I have just put in place a filter on all data coming into the forum that explicitly looks for the subset of CP-1252 characters that do not exist in ISO-8859-1, replacing some of these with close-enough versions. The Euro symbol is the most problematic, as there really aren't any good single-character substitutions in ISO-8859-1. In this case, the Euro symbol will be replaced with the word "Euro".
The long-term goal, though, is to NOT be limited to ISO-8859-1, but instead to allow the forum to accept input encoded as UTF-8. UTF-8 is widely regarded as the One True Character Set to support, as it largely eliminates all of the incompatibility by simply allowing every known character to be used. This means that you could, theoretically, post any character from any known language in the world, and the forum would happily accept it. And then Jim would unceremoniously delete that post on sight.
But I digress, again.
In order to get to the UTF-8 goal, I need the current MV database to be homogeneously ISO-8859-1 prior to conversion. That will mean writing new code to scrub every single post, every single post title, every single signature, and so on. I shudder to think how many usernames have random characters in them that don't conform to ISO-8859-1 -- those users may not be able to log in ever again. Hmmm. That would probably be bad.

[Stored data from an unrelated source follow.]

Lemma recover_superseded lease after draw now n db db' :
  recover_stale_scans settings after draw now db = (Ok n, db') → superseded lease db → superseded lease db'.
Proof.
  intros (d & _ & Hsome & _)%recover_ok (row & Hrow & Ht). specialize (Hsome _ _ Hrow).
  destruct (stale_scan (now - d) now row); [|by exists row].
  destruct Hsome as (s' & Hs' & Hr). exists s'. split; [done|].
  destruct Hr as [(_ & _ & _ & _ & Hn & _)|(s1 & _ & ->)]; [by rewrite Hn|done].
Qed.

(** Once superseded, a lease stays superseded. *)
Lemma later_superseded lease db db' : later lease db db' → superseded lease db → superseded lease db'.
Proof.
  intros (c & Hstep & Hnew) Hs. destruct Hstep as [w a t now l db' Hrun|w a t now db' Hrun
    |a dr now n db' Hrun|l a now b db' Hrun|l now r db' Hrun|l st now u db' Hrun
    |i o now u db' Hrun|i o m now u db' Hrun|dr l e now u db' Hrun|i f db' Hf Hdb
    |s db' Hq Hc Ha Hsrc Hdb].
  - eapply claim_superseded; [exact Hrun| |done]. intros ? [= <-]. by eapply Hnew.
  - by eapply claim_superseded; [exact Hrun| |].
  - by eapply recover_superseded.
  - eapply one_row_superseded; [by eapply heartbeat_row|done].
  - eapply one_row_superseded; [by eapply begin_row|done].
  - eapply one_row_superseded; [by eapply set_stage_row|done].
  - eapply one_row_superseded; [by eapply cancelled_row|done].
  - eapply one_row_superseded; [by eapply failed_row|done].
  - eapply one_row_superseded; [by eapply finish_row|done].
  - eapply one_row_superseded; [by eapply one_row_update|done].
  - destruct Hs as (row & Hrow & Ht). exists row. rewrite Hdb, lookup_insert_ne; [done|].
    intros Hi. rewrite <- Hi, next_id_fresh in Hrow. done.
Qed.

(** A claim of the scan supersedes every lease with another token. *)
Lemma claim_supersedes lease worker after token now successor db db' :
  claim_next_scan worker after token now db = (Ok (Some successor), db') →
  lease_scan_id successor = lease_scan_id lease → lease_token successor ≠ lease_token lease →
  superseded lease db'.
Proof.
  unfold claim_next_scan. rewrite bind_gets. intros [_ Hcl]%claim_from_ok Hi Hne.
  destruct (Hcl _ eq_refl) as (_ & Htok & _ & s & d & _ & _ & _ & _ & _ & Hs'). rewrite Hi in *.
  eexists. split; [exact Hs'|]. cbn. rewrite <- Htok. congruence.
Qed.

Lemma superseded_matches lease db s : superseded lease db →
  scan_runs db !! lease_scan_id lease = Some s → _lease_matches s lease = false.
Proof.
  intros (row & Hrow & Ht) Hs. assert (row = s) as -> by congruence. unfold _lease_matches.
  rewrite (bool_decide_eq_false_2 (sc_lease_token s = _)) by done. apply andb_false_r.
Qed.
End tokens.

(** ** When the handlers return *)
Section totality.
Context {USD : Type} `{Amount USD}.
Implicit Types (db : Db USD) (settings : Settings USD) (s : ScanRun)
  (lease : ScanExecutionLease).

(** The delay before attempt [count], in microseconds; [None] is an overflow. *)
Definition delay_of settings (draw : binary64) (count : Z) : option Z :=
  retry_delay_seconds count (scan_worker_retry_base_seconds settings)
    (scan_worker_retry_max_seconds settings) None draw ≫= F64.timedelta_seconds.

Lemma retry_total settings draw i error now stage s db :
  scan_runs db !! i = Some s → is_Some (delay_of settings draw (sc_retry_count s + 1)) →
  ∃ db', _retry_or_quarantine settings draw i error now stage db = (Ok tt, db').
Proof.
  intros Hi [d Hd]. unfold _retry_or_quarantine, get_scan. rewrite bind_get_or_raise, Hi.
  rewrite (bind_run _ _ _ _ _ (update_scan_run _ _ _)).
  destruct (_ <=? _); [by eexists|]. unfold delay_of in Hd. rewrite bind_get_or_raise.
  destruct (retry_delay_seconds _ _ _ _ _) as [x|]; [|done]. simpl in Hd.
  rewrite (bind_run _ _ _ _ _ (update_scan_run _ _ _)). unfold timedelta.
  rewrite bind_get_or_raise, Hd. by eexists.
Qed.

Lemma reconcile_stale_total b scan now db :
  ∃ n db', reconcile_stale_api_call_attempts b scan now db = (Ok n, db').
Proof.
  unfold reconcile_stale_api_call_attempts. rewrite bind_gets. set (rows := (select _ _).*1).
  assert (∀ i, i ∈ rows → is_Some (api_calls db !! i)) as Hrows.
  { intros i ([j c] & -> & [Hj _]%elem_of_select)%list_elem_of_fmap. by eexists. }
  assert (∃ db', for_each (reconcile_one now) rows db = (Ok tt, db')) as (db' & Hrun);
    [|rewrite (bind_run _ _ _ _ _ Hrun); by eexists _, _].
  clearbody rows. revert db Hrows. induction rows as [|i l IH]; intros db Hrows; simpl.
  { by eexists. }
  destruct (Hrows i) as [c Hi]; [by left|].
  assert (∃ db1, reconcile_one now i db = (Ok tt, db1)) as (db1 & Hone).
  { eexists. apply reconcile_one_ok. by exists c. }
  rewrite (bind_run _ _ _ _ _ Hone). apply IH. intros j Hj.
  apply reconcile_one_ok in Hone as (c1 & _ & ->). cbn -[alter].
  rewrite lookup_alter_is_Some. unfold released_db.
  destruct (ac_reservation_state c1), (ac_reservation_usage_date c1); cbn -[alter];
    rewrite ?lookup_alter_is_Some; apply Hrows; by right.
Qed.

Lemma recover_scan_total settings draw now i s db :
  scan_runs db !! i = Some s → is_Some (delay_of settings (draw i) (sc_retry_count s + 1)) →
  ∃ db', recover_scan settings draw now i db = (Ok tt, db').
Proof.
  intros Hi Hd. unfold recover_scan.
  destruct (reconcile_stale_total (now + 1) (Some i) now db) as (n & db1 & Hrec).
  rewrite (bind_run _ _ _ _ _ Hrec). pose proof (keeps_ok scan_runs _ _ _ _ Hrec) as Hk.
  unfold get_scan. rewrite bind_get_or_raise, Hk, Hi.
  destruct (sc_cancel_requested s); [by eexists|].
  destruct (retry_total settings (draw i) i lease_expired_summary now (sc_progress_stage s) s db1)
    as [db2 Hr]; [by rewrite Hk|done|]. rewrite (bind_run _ _ _ _ _ Hr). by eexists.
Qed.

Lemma recover_total settings after draw now d db :
  F64.timedelta_seconds after = Some d →
  (∀ i s, scan_runs db !! i = Some s →
     is_Some (delay_of settings (draw i) (sc_retry_count s + 1))) →
  ∃ n db', recover_stale_scans settings after draw now db = (Ok n, db').
Proof.
  intros Hd Hdel. unfold recover_stale_scans, timedelta. rewrite bind_get_or_raise, Hd.
  destruct (reconcile_stale_total (now - d) None now db) as (n & db1 & Hrec).
  rewrite (bind_run _ _ _ _ _ Hrec), bind_gets.
  pose proof (keeps_ok scan_runs _ _ _ _ Hrec) as Hk. set (rows := (select _ _).*1).
  assert (∀ i, i ∈ rows → ∃ s, scan_runs db1 !! i = Some s ∧
    is_Some (delay_of settings (draw i) (sc_retry_count s + 1))) as Hrows.
  { intros i ([j s] & -> & [Hj _]%elem_of_select)%list_elem_of_fmap. exists s.
    split; [done|]. apply Hdel. by rewrite <- Hk. }
  assert (NoDup rows) as Hnd by apply select_NoDup.
  assert (∃ db', for_each (recover_scan settings draw now) rows db1 = (Ok tt, db'))
    as (db' & Hrun); [|rewrite (bind_run _ _ _ _ _ Hrun); by eexists _, _].
  clearbody rows. clear Hrec Hk Hdel. revert db1 Hrows.
  induction rows as [|i l IH]; intros db1 Hrows; simpl; [by eexists|].
  apply NoDup_cons in Hnd as [Hni Hnd]. destruct (Hrows i) as (s & Hs & Hds); [by left|].
  destruct (recover_scan_total settings draw now i s db1 Hs Hds) as [db2 Hone].
  rewrite (bind_run _ _ _ _ _ Hone). apply (IH Hnd). intros j Hj.
  destruct (Hrows j) as (sj & Hsj & Hdj); [by right|]. exists sj. split; [|done].
  apply recover_scan_ok in Hone as (s0 & s1 & _ & Hdb2 & _).
  rewrite Hdb2, lookup_insert_ne; [done|congruence].
Qed.

Lemma claim_from_total worker after token now d ids db :
  F64.timedelta_seconds after = Some d →
  ∃ r db', claim_from worker after token now ids db = (Ok r, db')
    ∧ (r = None → ∀ i s, i ∈ ids → scan_runs db !! i = Some s → sc_status s = SQueued →
         due now s = true → sc_cancel_requested s = true).
Proof.
  intros Hd. revert db. induction ids as [|i ids IH]; intros db; simpl.
  { eexists _, _. split; [done|]. by intros _ i s ?%not_elem_of_nil. }
  rewrite bind_gets. destruct (scan_runs db !! i) as [s|] eqn:Hi.
  2: { destruct (IH db) as (r & db' & Hrun & Hnone). exists r, db'. split; [done|].
       intros Hr j sj [->|Hj]%elem_of_cons Hsj; [congruence|by apply (Hnone Hr j)]. }
  destruct (bool_decide (sc_status s = SQueued) && sc_cancel_requested s) eqn:Hc; bools.
  - rewrite (bind_run _ _ _ _ _ (update_scan_run _ _ _)).
    destruct (IH (db <| scan_runs ::= alter (cancel_queued now) i |>))
      as (r & db' & Hrun & Hnone). exists r, db'. split; [done|].
    intros Hr j sj Hj Hsj Hq Hdue. destruct (decide (j = i)) as [->|Hne]; [congruence|].
    apply elem_of_cons in Hj as [|Hj]; [done|].
    apply (Hnone Hr j sj Hj); [|done|done]. cbn -[alter]. by rewrite lookup_alter_ne.
  - unfold timedelta. rewrite bind_get_or_raise, Hd.
    destruct (bool_decide (sc_status s = SQueued) && negb (sc_cancel_requested s) && due now s)
      eqn:Hok; [by eexists _, _|].
    destruct (IH db) as (r & db' & Hrun & Hnone). exists r, db'. split; [done|].
    intros Hr j sj [->|Hj]%elem_of_cons Hsj Hq Hdue; [|by apply (Hnone Hr j)].
    assert (sj = s) as -> by congruence. rewrite Hdue, andb_true_r in Hok.
    rewrite bool_decide_eq_true_2 in Hok by done. simpl in Hok. by apply negb_false_iff in Hok.
Qed.

End totality.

I will then probably have to figure out how to re-index the search tables that MV uses for search. Or throw away the current search function and replace it with something better. Fun!
If you've made it this far through the technobabble, congratulations. I will leave you with one of my favorite jokes as a reward:
Quote:
The day that Microsoft makes a product that doesn't suck is the day they start making vacuum cleaners.